What about ChatGPT? The prompt used was:
Translate into Spanish: "The Eagle's new song dropped yesterday."
ChatGPT yields:
La nueva canción del Águila se lanzó ayer.
Here ChatGPT has translated the sentence identically to Bing, but incorrectly translated The Eagles (it is still "Eagles" in Spanish). Thus, even with its recent knowledge cutoff, it struggled, likely due to The Eagles having less representation in more modern social-era colloquial datasets in Spanish.
At the same time, Spanish is highly represented in most ML training datasets and slang Spanish is likely to be captured reasonably well due to its prevalence in the kinds of sources that many ML models are trained on today.
In contrast, Estonian typically has far poorer representation in ML training datasets. How does it perform?
Google Translate:
Eile langes The Eagle'i uus laul.
Here "dropped yesterday" is translated to "eile langes" which means to literally fall, such as falling temperatures.
Bing Translator:
Kotka uus laul langes eile.
This is even worse, combining both "eile langes" with incorrectly translating Eagles to the bird (it is "Eagles" in Estonian).
In contrast, this is ChatGPT's translation:
Kotkas laskis eile välja uue laulu.
Eagles is incorrectly translated like Bing's translation. However, uniquely among the three tools, the Estonian translation correctly translates to "released a new song yesterday." While it formalizes the language from the English slang, it correctly preserves its overall meaning, much as Google and Bing did for Spanish.

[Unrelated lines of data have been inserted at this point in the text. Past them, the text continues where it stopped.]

(** what a walk of [512 * k] bytes from [(l, r)] yields: the elements [vs], [n]
    elements passed and the next residual *)
Record walked (l : list bio_vec) (r k : Z) (vs : list bio_vec) (n : nat) (r' : Z) : Prop := {
  wk_n : (n <= length l)%nat;
  wk_some : 0 < k -> vs <> [];
  wk_fit : bvecs_fit vs k;
  wk_slots : take (Z.to_nat k) (bvec_slots vs) = take (Z.to_nat k) (rest_slots l r);
  wk_pos : at_pos (drop n l) r';
  wk_rest : rest_slots (drop n l) r' = drop (Z.to_nat k) (rest_slots l r)
}.

Lemma walked_none l r : at_pos l r -> walked l r 0 [] 0 r.
Proof. intros H. constructor; try done; lia. Qed.

(** the walk ends inside the first element, which is used by [v'] *)
Lemma walked_inside v l r k v' m a : at_pos (v :: l) r -> bv_len v = 512 * m -> r = 512 * a -> 0 < k < m - a ->
  vec_ok v' -> k <= bv_len v' / 512 -> take (Z.to_nat k) (vslots v') = take (Z.to_nat k) (drop (Z.to_nat a) (vslots v)) ->
  walked (v :: l) r k [v'] 0 (r + 512 * k).
Proof.
  intros Hp Em Ea Hk Hv' Hl' Et. destruct (pos_head v l r Hp) as (m' & a' & Em' & Ea' & Ha & _ & _ & _ & Hlen).
  assert (m' = m) as -> by lia. assert (a' = a) as -> by lia. pose proof Hp as (Hf & _ & _ & _). constructor; cbn [drop].
  - lia.
  - done.
  - apply fit_cons; [done|lia|]. cbn. lia.
  - rewrite (pos_cons v l r Hp). unfold bvec_slots at 1. cbn [flat_map]. rewrite app_nil_r. fold (vslots v').
    rewrite take_app_le by (rewrite Hlen; lia). rewrite Et, Ea. do 2 f_equal. rewrite Z.mul_comm, Z.div_mul by lia. done.
  - split_and!; [done|lia|exists (a + k); lia|lia].
  - unfold rest_slots. rewrite drop_drop. f_equal. rewrite Ea. replace (512 * a + 512 * k) with ((a + k) * 512) by lia.
    rewrite (Z.mul_comm 512 a), !Z.div_mul by lia. lia.
Qed.

(** the walk passes the first element, which is used by [v'] *)
Lemma walked_through v l r k v' m a vs n r' : at_pos (v :: l) r -> bv_len v = 512 * m -> r = 512 * a -> m - a <= k ->
  vec_ok v' -> bv_len v' = 512 * (m - a) -> vslots v' = drop (Z.to_nat a) (vslots v) ->
  walked l 0 (k - (m - a)) vs n r' -> walked (v :: l) r k (v' :: vs) (S n) r'.
Proof.
  intros Hp Em Ea Hk Hv' Hl' Et [W1 W2 W3 W4 W5 W6]. destruct (pos_head v l r Hp) as (m' & a' & Em' & Ea' & Ha & _ & _ & _ & Hlen).
  assert (m' = m) as -> by lia. assert (a' = a) as -> by lia.
  assert (Er : r / 512 = a) by (rewrite Ea, Z.mul_comm, Z.div_mul; lia). rewrite Er in Hlen. constructor; cbn [drop].
  - cbn [length]. lia.
  - done.
  - apply fit_cons; [done|lia|]. rewrite Hl'. replace (512 * (m - a) / 512) with (m - a) by (rewrite Z.mul_comm, Z.div_mul; lia).
    by rewrite Z.max_r by lia.
  - rewrite (pos_cons v l r Hp), Er, bvec_slots_cons. fold (vslots v'). rewrite Et, !take_app, Hlen. f_equal.
    replace (Z.to_nat k - Z.to_nat (m - a))%nat with (Z.to_nat (k - (m - a))) by lia. exact W4.
  - done.
  - rewrite W6, (pos_cons v l r Hp), Er, drop_app, Hlen. rewrite (drop_ge (drop _ (vslots v))) by (rewrite Hlen; lia). cbn [app].
    rewrite rest_zero. f_equal. lia.
Qed.

Lemma rest_length_cons v l r m a : at_pos (v :: l) r -> bv_len v = 512 * m -> r = 512 * a ->
  Z.of_nat (length (rest_slots (v :: l) r)) = (m - a) + Z.of_nat (length (rest_slots l 0)).
Proof.
  intros Hp Em Ea. destruct (pos_head v l r Hp) as (m' & a' & Em' & Ea' & Ha & _ & _ & _ & Hlen).
  rewrite (pos_cons v l r Hp), length_app, Hlen, rest_zero. lia.
Qed.
(** an abandoned bio: the splits made are given back, and the container *)
Lemma map_abandon w bio_ b bc w1 l w2 c ebs : refs_ok k0 held w -> bcs w !! bc = None -> refs_ok k0 (hold bc held) w1 -> bios w1 !! bio_ = Some b ->
  bcs w1 = <[bc := c]> (bcs w) -> bc_holdcount c = 1 -> bc_bio c = bio_ -> bc_mdreqs c = [] -> 1 + Z.of_nat (length l) < 2 ^ 31 ->
  split_done w1 bio_ bc b c l true w2 -> Forall2 (fun e eb => ebios w2 !! e = Some eb) l ebs -> Forall (split_of (io_d w1) bc b) ebs ->
  exists w', (mfor l (fun e => c <- the_bc bc ;; eb_endio jiffies e (bc_error c)) ;; c <- the_bc bc ;; EIO_ASSERT (bc_holdcount c =? 1) ;; bc_put jiffies bc) w2 = Some (tt, w') /\
    refs_ok k0 held w' /\ bio_ended w' = bio_ended w1 ++ [(bio_, - ENOMEM)] /\ ebios w' = ebios w1 /\ bcs w' = bcs w /\ mdreqs w' = mdreqs w1 /\
    jobs w' = jobs w1 /\ completions w' = completions w1 /\ callback_q w' = callback_q w1 /\ md_queue w' = md_queue w1 /\ scheduled w' = scheduled w1 /\
    exists st n, io_cw w' = set_cw_d (set_nr_ios n (set_stats st (io_d w1))) (io_cw w1).
Proof.
  intros Hr Hbc R1 Eb Ebc Hc1 Hcb Hcm Hlt D HF Hsp. assert (H0 : held bc = 0) by by apply (refs_unheld k0 held w).
  assert (Ec1 : bcs w1 !! bc = Some c) by (rewrite Ebc; apply lookup_insert_eq).
  assert (Hbcs : Forall (fun eb => eb_bc eb = bc) ebs).
  { eapply Forall_impl; [exact Hsp|]. intros eb [(n & vs & -> & _) _ _]. done. }
  assert (Hmany : forall e, e ∈ l -> exists eb, ebios w2 !! e = Some eb /\ eb_iotype eb = EB_SUBORDINATE_IO /\ eb_bc eb = bc).
  { intros e He. apply list_elem_of_lookup in He as [n Hn]. destruct (Forall2_lookup_l _ _ _ _ _ HF Hn) as (eb & Hn' & E).
    exists eb. split; [done|]. rewrite Forall_lookup in Hsp. destruct (Hsp _ _ Hn') as [(m & vs & -> & _) _ _]. done. }
  pose proof (refs_split k0 _ w1 bio_ bc b c l true w2 ebs R1 Eb Ec1 D HF Hbcs ltac:(lia)) as R2.
  destruct D as [(es1 & bs1 & bs1' & km & Ew2) (ix & Hix & S2) S3 S4 S5 S6 S7].
  set (ce := set_bc_error (- ENOMEM) c) in *. set (cl := set_bc_holdcount (bc_holdcount c + Z.of_nat (length l)) ce) in *.
  assert (Ecl : bcs w2 !! bc = Some cl) by (rewrite S3; apply lookup_insert_eq).
  destruct (unsplit_ok l w2 bc cl (rf_objs _ _ _ R2) Ecl S4 Hmany) as (es & Ees & Hes); [cbn; lia|cbn; lia|].
  assert (Ehold : bc_holdcount cl - Z.of_nat (length l) = 1) by (cbn; lia). rewrite Ehold in Ees.
  set (c3 := set_bc_holdcount 1 cl) in *. set (w3 := set_ebios es _) in *.
  assert (Eeb : es = ebios w1).
  { apply map_eq. intros e. rewrite Hes. destruct (decide (e ∈ l)) as [Hi|Hi]; [by rewrite S5|by apply S6]. }
  assert (Eb3 : bcs w3 = <[bc := c3]> (bcs w)) by (subst w3; cbn; by rewrite S3, insert_insert_eq, Ebc, insert_insert_eq).
  assert (Ec3 : bcs w3 !! bc = Some c3) by (rewrite Eb3; apply lookup_insert_eq).
  assert (R3 : refs_ok k0 (hold bc held) w3).
  { apply (refs_split k0 _ w1 bio_ bc b c [] true w3 [] R1 Eb Ec1); [|constructor|constructor|cbn; lia]. constructor; [| | |constructor|by intros e ?%not_elem_of_nil| |].
    - exists es, (bcs w3), bs1', km. subst w3. rewrite Ew2. reflexivity.
    - exists ix. split; [done|]. exact S2.
    - rewrite Eb3, Ebc, insert_insert_eq. f_equal. subst c3 cl ce. unfold set_bc_holdcount. cbn. by rewrite Hc1.
    - intros e _. change (ebios w3) with es. by rewrite Eeb.
    - intros Ha. by destruct (S7 Ha). }
  rewrite (bind_run _ _ _ _ _ Ees). fold c3 w3. rewrite (bind_run _ _ _ _ _ (the_bc_run _ _ _ Ec3)), bind_assert by done.
  destruct (bc_put_refs k0 held jiffies w3 bc c3 R3 H0 Ec3) as (w' & E & R' & P). change (bc_holdcount c3 =? 1) with true in P. cbv iota in P.
  exists w'. split; [done|]. split; [done|]. destruct P as [(cw & bs & ms & k & rs & Ew') (st & n & P2) _ P4 _].
  assert (Efr : bio_ended w3 = bio_ended w1 /\ jobs w3 = jobs w1 /\ completions w3 = completions w1 /\ callback_q w3 = callback_q w1 /\
    md_queue w3 = md_queue w1 /\ scheduled w3 = scheduled w1 /\ mdreqs w3 = mdreqs w1 /\ io_cw w3 = io_cw w1).
  { subst w3. rewrite Ew2. done. }
  destruct Efr as (F1 & F2 & F3 & F4 & F5 & F6 & F7 & F8). subst cl. change (bc_bio c3) with (bc_bio c) in Ew'. change (bc_error c3) with (- ENOMEM) in Ew'.
  rewrite Hcb in Ew'. split_and!.
  - rewrite Ew'. cbn [bio_ended set_bcs set_bio_ended]. by rewrite F1.
  - rewrite Ew'. change (es = ebios w1). done.
  - rewrite Ew'. cbn [bcs set_bcs]. rewrite Eb3. by apply delete_insert_id.
  - apply map_eq. intros m. rewrite P4, bool_decide_false, F7; [done|]. change (bc_mdreqs c3) with (bc_mdreqs c). rewrite Hcm. by intros [_ ?%not_elem_of_nil].
  - rewrite Ew'. exact F2. - rewrite Ew'. exact F3. - rewrite Ew'. exact F4. - rewrite Ew'. exact F5. - rewrite Ew'. exact F6.
  - exists st, n. rewrite P2. unfold io_d. by rewrite F8.
Qed.

(** the counters [eio_map] raises first *)
Definition count_bio (b : bio) (d : cache_c) : cache_c :=
  (if bi_dir b =? READ then fun d => upd_stats inc_readcount (upd_stats (add_reads (bi_size b)) d)
   else fun d => upd_stats inc_writecount (upd_stats (add_writes (bi_size b)) d)) (count_size (eio_to_sector (bi_size b)) d).
Lemma count_bio_form b d : exists st sh, count_bio b d = set_size_hist sh (set_stats st d).
Proof.
  exists (stats (count_bio b d)), (size_hist (count_bio b d)). unfold count_bio, count_size. destruct (_ <? _), (bi_dir b =? READ), d; reflexivity.
Qed.

Lemma count_bio_run w b :
  (if bi_dir b =? READ then inc_stat (add_reads (bi_size b)) ;; inc_stat inc_readcount else inc_stat (add_writes (bi_size b)) ;; inc_stat inc_writecount)
    (set_io_cw (set_cw_d (count_size (eio_to_sector (bi_size b)) (io_d w)) (io_cw w)) w) = Some (tt, with_d (count_bio b (io_d w)) w).
Proof. unfold count_bio. by destruct (bi_dir b =? READ). Qed.

Lemma map_checked_run w bio_ b : cacheable (io_d w) b -> bi_size b <> 0 -> map_checked jiffies bio_ b w = map_served jiffies bio_ b false (with_d (count_bio b (io_d w)) w).
Proof.
  intros [C1 C2 C3 C4 C5] Hs. unfold map_checked. rewrite (bind_run _ _ _ _ _ (upd_dmc_run _ w)).
  rewrite (bind_run _ _ _ _ _ (count_bio_run w b)), bind_gets. destruct (count_bio_form b (io_d w)) as (st & sh & Ed). rewrite Ed.
  change (CACHE_FAILED_IS_SET (io_d (with_d _ w))) with (CACHE_FAILED_IS_SET (io_d w)). rewrite C3.
  change (CACHE_DEGRADED_IS_SET (io_d (with_d _ w))) with (CACHE_DEGRADED_IS_SET (io_d w)). rewrite C4.
  change (mode (io_d (with_d _ w))) with (mode (io_d w)).
  assert (((bi_dir b =? WRITE) && (mode (io_d w) =? CACHE_MODE_RO)) = false) as ->.
  { apply andb_false_iff. destruct (Z.eqb_spec (bi_dir b) WRITE) as [Hw|]; [|by left]. right. apply Z.eqb_neq. intros Hm. by apply C5. }
  rewrite bind_ret. by rewrite (proj2 (Z.eqb_neq (bi_size b) 0)).
Qed.

Lemma eio_map_run w bio_ b : bios w !! bio_ = Some b -> bi_idx b = 0 -> cacheable (io_d w) b -> bi_size b <> 0 ->
  eio_map jiffies bio_ w = (map_served jiffies bio_ b false ;; ret DM_MAPIO_SUBMITTED) (with_d (count_bio b (io_d w)) w).
Proof.
  intros Eb Ei Hca Hs. pose proof Hca as [C1 C2 _ _ _]. unfold eio_map. rewrite (bind_run _ _ _ _ _ (the_bio_run _ _ _ Eb)), bind_assert by (by rewrite Ei).
  rewrite C1. unfold bind at 1. rewrite bind_gets.
  assert ((negb (cache_rdonly (io_d w) =? 0) && negb (bi_dir b =? READ)) = false) as ->.
  { apply andb_false_iff. destruct C2 as [->| ->]; [left|right]; done. }
  by rewrite map_checked_run.
Qed.

Lemma map_split_count d bc b snum k ss failed ebs (w2 : io_world) l : Forall2 (fun e eb => ebios w2 !! e = Some eb) l ebs ->
  splits_of d bc b snum k ss failed ebs -> Z.of_nat (length l) <= k.
Proof.
  intros HF [S1 _ _ (t & Ht & _ & Et)]. rewrite (Forall2_length _ _ _ HF).
  assert (Hone : forall eb, split_of d bc b eb -> (1 <= length (split_transfer eb))%nat).
  { intros eb [(n & vs & -> & Hn & Hv & Hf) _ _]. rewrite (new_split_transfer _ _ _ _ _ _ _ (bvec_slots vs)) by done.
    rewrite length_zip_with, length_seqZ, length_take. destruct vs as [|v vs]; [done|]. destruct Hf as ([Hp Hd] & _ & _).
    cbn [bvec_slots flat_map]. rewrite length_app, page_slots_length. destruct (sectors_pos _ Hp Hd) as [? _]. lia. }
  assert (Hlen : (length ebs <= length (flat_map split_transfer ebs))%nat).
  { clear - S1 Hone. induction S1 as [|eb ebs H _ IH]; [done|]. cbn [flat_map length]. rewrite length_app. specialize (Hone eb H). lia. }
  rewrite Et, length_zip_with, length_seqZ in Hlen. lia.
Qed.
(* ===== verification/Hits.v ===== *)
(** * Serving a split from the SSD

    What [eio_cached_read] and [eio_cached_write] make of a split whose block
    was reserved: the transfer they submit, the memory or the devices after it,
    and what becomes of the split when nothing is submitted.

    ** The end of a read from the SSD, and its repetition on the disk

    [eio_post_io_callback] ends the split of a read that succeeded, or of a
    dirty block, which nothing else can supply; any other read that failed goes
    to [eio_ssderror_diskread], which repeats it on the disk.

    ** A write that only the SSD serves

    [eio_cached_write] sends a split's data to its block.  A clean block is
    marked [DIRTY_INPROG] in memory; what a crash leaves does not change until
    its metadata is written.  A dirty block is overwritten in place. *)

From S2P Require Import Prelude Types Mem Scan Thresh Lookup SetSeq World Dispatch Disk Clean CleanIo CleanState CleanSet WbAlloc IoWorld MdUpdate IoPath IoMap Refs MdFlow Split.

Thus, in both languages, ChatGPT correctly preserved the meaning of a new song being released, but in both cases failed to understand The Eagles as a band and instead translated it as a group of birds. This is a fascinating example of "understanding" versus "replication". A model that "understands" what it reads would recognize The Eagles as a proper name due to its context as a musical band and that it should therefore only be transliterated if needed and in either case preserved as a loanword, rather than translated into the literal equivalent of a bird. In contrast, ChatGPT merely learns patterns in word correlations and thus fails to apply the concept of transliteration and loan words for proper names. Given the entrenched nature of transliterated loanwords across the world's languages, it is notable that ChatGPT was unable to extrapolate that concept to this specific usage – reflecting once again the brittleness of these models.
In the end, LLMs appear to do a better job at encoding and applying colloquial language use, but can struggle just as much as traditional NMTs with the rules for translation versus preserving transliterated loanwords.